TASK DIRECTIONS
Report each line from the data below that holds the word "reflexivity".

DATA SECTION
Lemma generator_ncols (mats mems : list array2) (gen : array2) :
  generator mats mems = Ok gen ->
  exists m1, py_index mats 1 = Ok m1 /\ ncols gen = ncols m1.
Proof.
  unfold generator. intros H.
  bind_inv H m1 H1. bind_inv H m0 H0. bind_inv H d Hd. bind_inv H s Hs.
  exists m1. split; [exact H1 |].
  apply add_sum_ncols in H. apply ew2_ncols in Hd. congruence.
Qed.

Lemma slice_col_at_some (a b : option Z) (k : Z) (A : array2) (v : vec) :
  slice_col_at a b k A = Ok v -> 1 <= ncols A.
Proof.
  unfold slice_col_at. intros H. bind_inv H j Hj.
  destruct (ncols A) as [| n]; [| lia].
  exfalso. unfold py_index in Hj. cbn [seq length Z.of_nat] in Hj.
  cbv zeta in Hj. rewrite Z.add_0_r in Hj.
  assert (Eif : (if (k <? 0)%Z then k else k) = k)
    by (destruct (k <? 0)%Z; reflexivity).
  rewrite Eif in Hj.
  destruct (Z.ltb_spec k 0) as [Hk | Hk]; [discriminate Hj |].
  destruct (Z.leb_spec 0 k) as [_ | Hk']; [discriminate Hj | lia].
Qed.



Lemma fdiv_by_zero (s : flt) : ~ finite (fdiv s (of_int 0)).
Proof.
  assert (E : Q2Qc (inject_Z 0) = 0%Qc) by (apply Qc_is_canon; reflexivity).
  unfold of_int. rewrite E.
  destruct s as [q | n | ]; unfold fdiv.
  - destruct (Qc_eq_dec 0%Qc 0%Qc) as [_ | H]; [| exfalso; now apply H].
    destruct (q ?= 0)%Qc; exact (fun H => H).
  - change (0 ?= 0)%Qc with Eq. exact (fun H => H).
  - exact (fun H => H).
Qed.

(** X15.  [integral_solve] divides by [dlag = lag // (mem+1)], which is
    [0] for [lag = 0]: the two assertions pass, and a call that returns
    gives an infinity or NaN, never a real number. *)
Theorem integral_solve_zero_lag memory solve solve2
  (mats : list array2) (mem : Z) (v : flt) :
  integral_solve memory solve solve2 mats 0 mem = Ok v -> ~ finite v.
Proof.
  unfold integral_solve. intros H.
  bind_inv H u Hu. bind_inv H r Hr. bind_inv H u' Hu'.
  bind_inv H dlag Hd. bind_inv H mems Hm. bind_inv H m0 H0.
  bind_inv H rhs Hrhs. bind_inv H gen Hg. bind_inv H b Hb.
  bind_inv H cf Hcf. bind_inv H b' Hb'. bind_inv H cb Hcb.
  bind_inv H t Ht. bind_inv H s Hs.
  injection H as <-.
  unfold py_floordiv in Hd.
  destruct (mem + 1 =? 0)%Z; [discriminate |].
  injection Hd as <-. rewrite Zdiv_0_l. apply fdiv_by_zero.
Qed.

Lemma integral_solve_zero_lag_witness :
  exists v,
    integral_solve no_memory cramer cramer2 [ex_c0; ex_c1] 0 0 = Ok v /\
    ~ finite v.
Proof.
  destruct (integral_solve no_memory cramer cramer2 [ex_c0; ex_c1] 0 0)
    as [e | v] eqn:E; [vm_compute in E; discriminate |].
  exists v. split; [reflexivity |].
  exact (integral_solve_zero_lag no_memory cramer cramer2
           [ex_c0; ex_c1] 0 v E).
Defined.

End MemoryExtras.
(** ** From a submission to the listings *)



(** ** The dashboards against the server *)






(** X18. The admin's contributions table offers its two buttons for a
    pending contribution and for no other.  Pressing either one, as an
    admin, makes the contribution terminal, with the status of the button,
    so that its row offers no button any more: from the dashboard a
    contribution is decided at most once.  ["confirmed"] stores the time of
    the server as [confirmedAt] and the [TXN] number made from the browser's
    clock; ["failed"] stores neither. *)
Theorem dashboard_decides_once (c : Contribution.t) :
  (Dashboard.row_buttons c <> [] <-> Contribution.status c = "pending")
  /\ forall status clock now req db,
       In status (Dashboard.row_buttons c) ->
       find_contribution (Contribution.id c) db = Some c ->
       not_admin (caller_of req db) = false ->
       let sent := Dashboard.updateContributionStatus_mutation clock
                     (Contribution.id c) status in
       let out := patch_contribution_status now req (fst sent) (snd sent) db in
       exists c',
         statusCode (fst out) = 200
         /\ find_contribution (Contribution.id c) (snd out) = Some c'
         /\ Contribution.status c' = status
         /\ is_terminal c' = true
         /\ Dashboard.row_buttons c' = []
         /\ Contribution.confirmedAt c'
            = (if String.eqb status "confirmed" then Some now else None)
         /\ Contribution.transactionId c'
            = (if String.eqb status "confirmed"
               then Some ("TXN" ++ show_int clock)
               else Contribution.transactionId c).
Proof.
  unfold Dashboard.row_buttons. split.
  - destruct (String.eqb_spec (Contribution.status c) "pending");
      split; auto; try discriminate. intros H. now elim H.
  - intros status clock now req db Hbutton Hfind Hadmin. cbv zeta.
    set (sent := Dashboard.updateContributionStatus_mutation clock
                   (Contribution.id c) status).
    destruct (String.eqb (Contribution.status c) "pending"); [|destruct Hbutton].
    destruct (patch_by_admin_effect now req (fst sent) (snd sent) db Hadmin)
      as [H200 [_ [Hrows _]]].
    exists (set_status now (sb_status (snd sent)) (sb_transactionId (snd sent)) c).
    split; [exact H200|]. split.
    + unfold find_contribution. rewrite Hrows.
      now apply find_after_update.
    + destruct Hbutton as [<- | [<- | []]]; repeat split.
Qed.
(** * DICOM pixel pipeline of [convert_dicom_to_dzi.py]

    A shallow embedding of [dicom_to_image] (frame selection, squeeze and
    dimension checks, rescale, windowing, normalisation, photometric
    inversion) and of the frame loop of [convert_dicom_multiframe], with the
    properties the specification states about them.

    Modelling conventions.
    - A NumPy array is a [shape] together with its elements in row-major
      order.  Pixel values are rationals ([Q]): the float64 arithmetic of
      NumPy is modelled by exact arithmetic.  Two rationals are the same
      pixel value when they are [Qeq]; the 8-bit raster is a list of
      integers.  [dicom_to_image] takes the buffer as float64 throughout,
      which it is once the rescale or the clip has run; lines 151-154 on a
      buffer that still has its integer type, where the subtraction wraps
      around, are [normalize_buffer].
    - A [Dataset] gives each header attribute as absent ([None]) or with
      its value, a number or a list of numbers.  An attribute that is in
      the file with an empty value, which pydicom hands out as Python's
      [None] and on which line 132 or line 146 raises [TypeError], has no
      representation: the statements about conversions that succeed take
      the success of lines 130-148 as a hypothesis.
    - A Python exception is an [Err] result carrying the raised error.
    - The output directory is the set of frame indices whose
      [<base>_frame_<idx>.dzi] exists (the file name is injective in the
      index for a fixed base name). *)

From Stdlib Require Import QArith Qabs Qround Qminmax Lqa.
From stdpp Require Import base decidable list gmap strings pretty.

TASK ANSWER
    by (destruct (k <? 0)%Z; reflexivity).
  assert (E : Q2Qc (inject_Z 0) = 0%Qc) by (apply Qc_is_canon; reflexivity).
  exists v. split; [reflexivity |].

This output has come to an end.